DIRECTIONS:
Return the run of lines below that opens with the line containing "fl_identityAdmissionMode := env_string" and closes with the line containing "fl_serviceAdmissionIssuer := Getenv", keeping each one exact.

Records from a data source
Record relay_flags := {
  fl_port : Z; fl_membershipLeaseSec : Z; fl_keepaliveIntervalSec : Z; fl_talkMaxSec : Z; fl_multiTalk : bool;
  fl_maxActiveTalkers : Z; fl_directoryEnabled : bool; fl_directoryTransport : string; fl_directoryKeyFile : string;
  fl_directoryChannelsCSV : string; fl_directorySpeakersCSV : string; fl_directoryDedicatedListen : string;
  fl_directoryPublishInterval : duration; fl_directoryFreshnessTTL : duration; fl_controlAuthPolicy : string;
  fl_controlKeyFile : string; fl_controlCookieSecretFile : string; fl_secretFilePermissions : string;
  fl_identityAdmissionMode : string; fl_identityIssuer : string; fl_identityAudience : string;
  fl_identitySigningKeyFile : string; fl_serviceAdmissionMode : string; fl_serviceAdmissionIssuer : string;
  fl_serviceAdmissionAudience : string; fl_serviceAdmissionSigningKeyFile : string; fl_managementEnabled : bool;
  fl_management : management_flags; fl_privateControlEnabled : bool; fl_privateControl : link_flags; fl_floorInterrupt : bool; fl_noCrypto : bool
}.

(** [strconv.ParseBool], and [time.ParseDuration] of the library. *)
Definition ParseBool (value : list Z) : option bool :=
  if existsb (fun s => bytes_eqb value (str_bytes s)) ["1"; "t"; "T"; "TRUE"; "true"; "True"]%string then Some true
  else if existsb (fun s => bytes_eqb value (str_bytes s)) ["0"; "f"; "F"; "FALSE"; "false"; "False"]%string then Some false
  else None.
Class Durations := { ParseDuration : list Z -> option duration }.

(** A default from an environment variable: [dflt] when it is not set or not valid. *)
Definition env_default {A} (raw : string) (parse : list Z -> option A) (dflt : A) : A :=
  if bytes_eqb (str_bytes raw) [] then dflt else default dflt (parse (str_bytes raw)).
Definition env_string (raw dflt : string) : string := if String.eqb raw "" then dflt else raw.

(** A number in a range. *)
Definition atoi_in (lo hi : Z) (value : list Z) : option Z :=
  parsed ← Atoi value;
  if (lo <=? parsed) && (parsed <=? hi) then Some parsed else None.

(** The flags before [flag.Parse], from the environment. *)
Definition flag_defaults `{Durations} (Getenv : string -> string) : relay_flags :=
  let bool_flag name := env_default (Getenv name) ParseBool false in
  {| fl_port := 50000;
     fl_membershipLeaseSec := env_default (Getenv "INCOMUDON_MEMBERSHIP_LEASE_SEC") Atoi (Z.quot defaultMembershipLease Second);
     fl_keepaliveIntervalSec := env_default (Getenv "INCOMUDON_KEEPALIVE_INTERVAL_SEC") Atoi (Z.quot defaultKeepaliveInterval Second);
     fl_talkMaxSec := env_default (Getenv "INCOMUDON_TALK_MAX_SEC") (atoi_in 0 (2 ^ 63 - 1)) 0;
     fl_multiTalk := bool_flag "INCOMUDON_MULTI_TALK"%string;
     fl_maxActiveTalkers := env_default (Getenv "INCOMUDON_MAX_ACTIVE_TALKERS") (atoi_in 1 maxActiveTalkersV1) 2;
     fl_directoryEnabled := bool_flag "INCOMUDON_DIRECTORY_ENABLED"%string;
     fl_directoryTransport := Getenv "INCOMUDON_DIRECTORY_TRANSPORT";
     fl_directoryKeyFile := Getenv "INCOMUDON_DIRECTORY_KEY_FILE";
     fl_directoryChannelsCSV := Getenv "INCOMUDON_DIRECTORY_CHANNELS_CSV";
     fl_directorySpeakersCSV := Getenv "INCOMUDON_DIRECTORY_SPEAKERS_CSV";
     fl_directoryDedicatedListen := Getenv "INCOMUDON_DIRECTORY_DEDICATED_LISTEN";
     fl_directoryPublishInterval := env_default (Getenv "INCOMUDON_DIRECTORY_PUBLISH_INTERVAL") ParseDuration (30 * Second);
     fl_directoryFreshnessTTL := env_default (Getenv "INCOMUDON_DIRECTORY_FRESHNESS_TTL") ParseDuration (90 * Second);
     fl_controlAuthPolicy := env_string (Getenv "INCOMUDON_CONTROL_AUTH_POLICY") "off";
     fl_controlKeyFile := Getenv "INCOMUDON_CONTROL_KEY_FILE";
     fl_controlCookieSecretFile := Getenv "INCOMUDON_CONTROL_COOKIE_SECRET_FILE";
     fl_secretFilePermissions := Getenv "INCOMUDON_SECRET_FILE_PERMISSIONS";
     fl_identityAdmissionMode := env_string (Getenv "INCOMUDON_IDENTITY_ADMISSION_MODE") "off";
     fl_identityIssuer := Getenv "INCOMUDON_IDENTITY_ISSUER";
     fl_identityAudience := Getenv "INCOMUDON_IDENTITY_AUDIENCE";
     fl_identitySigningKeyFile := Getenv "INCOMUDON_IDENTITY_SIGNING_KEY_FILE";
     fl_serviceAdmissionMode := env_string (Getenv "INCOMUDON_SERVICE_ADMISSION_MODE") "off";
     fl_serviceAdmissionIssuer := Getenv "INCOMUDON_SERVICE_ADMISSION_ISSUER";
     fl_serviceAdmissionAudience := Getenv "INCOMUDON_SERVICE_ADMISSION_AUDIENCE";
     fl_serviceAdmissionSigningKeyFile := Getenv "INCOMUDON_SERVICE_ADMISSION_SIGNING_KEY_FILE";
     fl_managementEnabled := bool_flag "INCOMUDON_MANAGEMENT_ENABLED"%string;
     fl_management :=
       {| fm_listen := Getenv "INCOMUDON_MANAGEMENT_LISTEN"; fm_certificateFile := Getenv "INCOMUDON_MANAGEMENT_CERT_FILE";
          fm_privateKeyFile := Getenv "INCOMUDON_MANAGEMENT_KEY_FILE"; fm_clientCAFile := Getenv "INCOMUDON_MANAGEMENT_CLIENT_CA_FILE";
          fm_servicesCSV := Getenv "INCOMUDON_MANAGEMENT_SERVICES_CSV"; fm_channelACLCSV := Getenv "INCOMUDON_MANAGEMENT_CHANNEL_ACL_CSV";
          fm_globalPermissionsCSV := Getenv "INCOMUDON_MANAGEMENT_GLOBAL_PERMISSIONS_CSV";
          fm_signingKeyFile := Getenv "INCOMUDON_MANAGEMENT_SIGNING_KEY_FILE";
          fm_eventDelivery := env_string (Getenv "INCOMUDON_MANAGEMENT_EVENT_DELIVERY") "live" |};
     fl_privateControlEnabled := bool_flag "INCOMUDON_PRIVATE_CONTROL_ENABLED"%string;
     fl_privateControl :=
       {| fc_transport := Getenv "INCOMUDON_PRIVATE_CONTROL_TRANSPORT"; fc_listen := Getenv "INCOMUDON_PRIVATE_CONTROL_LISTEN";
          fc_certificateFile := Getenv "INCOMUDON_PRIVATE_CONTROL_CERT_FILE"; fc_privateKeyFile := Getenv "INCOMUDON_PRIVATE_CONTROL_KEY_FILE";
          fc_clientCAFile := Getenv "INCOMUDON_PRIVATE_CONTROL_CLIENT_CA_FILE"; fc_servicesCSV := Getenv "INCOMUDON_PRIVATE_CONTROL_SERVICES_CSV";
          fc_udsSocketPath := Getenv "INCOMUDON_PRIVATE_CONTROL_UDS_SOCKET_PATH"; fc_udsSocketGroup := Getenv "INCOMUDON_PRIVATE_CONTROL_UDS_SOCKET_GROUP";
          fc_udsServicesCSV := Getenv "INCOMUDON_PRIVATE_CONTROL_UDS_SERVICES_CSV"; fc_relayID := Getenv "INCOMUDON_PRIVATE_CONTROL_RELAY_ID";
          fc_stateFile := Getenv "INCOMUDON_PRIVATE_CONTROL_STATE_FILE" |};
     fl_floorInterrupt := bool_flag "INCOMUDON_FLOOR_INTERRUPT_ENABLED"%string; fl_noCrypto := false |}.

(** ** The configuration *)

Section main.
Context `{CSV} `{FileSystem} `{TLSFiles} `{Entropy} `{Ed25519Keys} `{RangeOrder} `{PrivateStateJSON} {host : Type} `{HostPaths host}.

(** A sum as an option: the errors of the constructors are fatal. *)
Definition ok_of {E A} (x : E + A) : option A := match x with inr a => Some a | inl _ => None end.

(** What the flags say before the socket is opened. *)
Record relay_config := {
  rc_talkMax : duration; rc_maxActiveTalkers : Z; rc_membershipLease : duration; rc_keepaliveInterval : duration;
  rc_secretPermissions : secretFilePermissionPolicy; rc_controlAuth : controlAuthState;
  rc_identityAdmission : option identityAdmissionState; rc_serviceAdmission : option serviceAdmissionState
}.

Definition configure_relay (f : relay_flags) : option relay_config :=
  if negb (validMaximumTalkSeconds (fl_talkMaxSec f)) then None
  else
    let maxActive := if fl_maxActiveTalkers f <? 1 then 1 else fl_maxActiveTalkers f in
    let maxActive := if maxActiveTalkersV1 <? maxActive then maxActiveTalkersV1 else maxActive in
    let membershipLease := i64 (fl_membershipLeaseSec f * Second) in
    let keepaliveInterval := i64 (fl_keepaliveIntervalSec f * Second) in
    if negb (validMembershipTiming membershipLease keepaliveInterval) then None
    else
      let talkMax := i64 (fl_talkMaxSec f * Second) in
      controlPolicy ← parseControlAuthPolicy (str_bytes (fl_controlAuthPolicy f));
      if fl_noCrypto f && bool_decide (controlPolicy = controlAuthRequired) then None
      else
        secretPermissions ← parseSecretFilePermissionPolicy (str_bytes (fl_secretFilePermissions f));
        controlKeys ← loadControlKeyStore (fl_controlKeyFile f) (Some secretPermissions);
        cookieSecret ← loadCookieSecret (fl_controlCookieSecretFile f) (Some secretPermissions);
        controlAuth ← ok_of (newControlAuthState controlPolicy controlKeys cookieSecret);
        identityMode ← parseIdentityAdmissionMode (str_bytes (fl_identityAdmissionMode f));
        identityKeys ← match identityMode with identityAdmissionOff => Some ∅ | _ => loadIdentitySigningKeys (fl_identitySigningKeyFile f) end;
        if bool_decide (identityMode = identityAdmissionRequired) && negb (bool_decide (controlPolicy = controlAuthRequired)) then None
        else
          identityAdmission ← ok_of (newIdentityAdmissionState identityMode (fl_identityIssuer f) (fl_identityAudience f) identityKeys);
          if fl_floorInterrupt f && (negb (identity_isRequired identityAdmission) || negb (bool_decide (controlPolicy = controlAuthRequired))) then None
          else
            serviceMode ← parseServiceAdmissionMode (str_bytes (fl_serviceAdmissionMode f));
            serviceKeys ←
              match serviceMode with
              | serviceAdmissionOff => Some ∅
              | serviceAdmissionEnabled =>
                  if bool_decide (controlPolicy = controlAuthOff) || (size controlKeys =? 0)%nat then None
                  else loadServiceSigningKeys (fl_serviceAdmissionSigningKeyFile f)
              end;
            serviceAdmission ← ok_of (newServiceAdmissionState serviceMode (fl_serviceAdmissionIssuer f) (fl_serviceAdmissionAudience f) serviceKeys);
            Some {| rc_talkMax := talkMax; rc_maxActiveTalkers := maxActive; rc_membershipLease := membershipLease;
                    rc_keepaliveInterval := keepaliveInterval; rc_secretPermissions := secretPermissions; rc_controlAuth := controlAuth;
                    rc_identityAdmission := identityAdmission; rc_serviceAdmission := serviceAdmission |}.

(** The server with its configuration. *)
Definition configured (f : relay_flags) (c : relay_config) (now : time) (diag : relayDiagnosticsState) : option server :=
  s ← configureMembershipTiming (rc_membershipLease c) (rc_keepaliveInterval c)
        (newServer (fl_noCrypto f) (rc_talkMax c) (fl_multiTalk f) (rc_maxActiveTalkers c) now diag);
  Some (configureServiceAdmission (rc_serviceAdmission c)
          (configureIdentityAdmission (rc_identityAdmission c) (fl_floorInterrupt f) (configureControlAuth (Some (rc_controlAuth c)) s))).

(** [loadDirectoryKeyStore] and [loadDirectoryMetadata] of the configured paths. *)
Definition start_directory (f : relay_flags) (secretPermissions : secretFilePermissionPolicy) : option directoryV3 :=
  if blank (fl_directoryKeyFile f) || negb (validateSecretFilePermissions (fl_directoryKeyFile f) (Some secretPermissions)) then None
  else if blank (fl_directoryChannelsCSV f) || blank (fl_directorySpeakersCSV f) then None
  else configureDirectory (str_bytes (fl_directoryTransport f)) (fl_directoryPublishInterval f) (fl_directoryFreshnessTTL f)
         (ReadFile (fl_directoryKeyFile f)) (ReadFile (fl_directoryChannelsCSV f)) (ReadFile (fl_directorySpeakersCSV f)).

Definition management_config (f : relay_flags) (delivery : managementEventDelivery) (secretPermissions : secretFilePermissionPolicy)
    : managementPlaneConfig :=
  let m := fl_management f in
  {| mc_listenAddress := fm_listen m; mc_certificateFile := fm_certificateFile m; mc_privateKeyFile := fm_privateKeyFile m;
     mc_clientCAFile := fm_clientCAFile m; mc_servicesCSV := fm_servicesCSV m; mc_channelACLCSV := fm_channelACLCSV m;
     mc_globalPermissionsCSV := fm_globalPermissionsCSV m; mc_signingKeyFile := fm_signingKeyFile m;
     mc_issuer := fl_serviceAdmissionIssuer f; mc_audience := fl_serviceAdmissionAudience f; mc_eventDelivery := delivery;
     mc_secretPermissions := Some secretPermissions |}.

Definition link_config_of (f : relay_flags) (secretPermissions : secretFilePermissionPolicy) : privateControlConfig :=
  let c := fl_privateControl f in
  {| pf_transport := fc_transport c; pf_listenAddress := fc_listen c; pf_certificateFile := fc_certificateFile c;
     pf_privateKeyFile := fc_privateKeyFile c; pf_clientCAFile := fc_clientCAFile c; pf_servicesCSV := fc_servicesCSV c;
     pf_udsSocketPath := fc_udsSocketPath c; pf_udsSocketGroup := fc_udsSocketGroup c; pf_udsServicesCSV := fc_udsServicesCSV c;
     pf_relayID := fc_relayID c; pf_stateFile := fc_stateFile c; pf_secretPermissions := Some secretPermissions |}.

EXPECTED ANSWER:
     fl_identityAdmissionMode := env_string (Getenv "INCOMUDON_IDENTITY_ADMISSION_MODE") "off";
     fl_identityIssuer := Getenv "INCOMUDON_IDENTITY_ISSUER";
     fl_identityAudience := Getenv "INCOMUDON_IDENTITY_AUDIENCE";
     fl_identitySigningKeyFile := Getenv "INCOMUDON_IDENTITY_SIGNING_KEY_FILE";
     fl_serviceAdmissionMode := env_string (Getenv "INCOMUDON_SERVICE_ADMISSION_MODE") "off";
     fl_serviceAdmissionIssuer := Getenv "INCOMUDON_SERVICE_ADMISSION_ISSUER";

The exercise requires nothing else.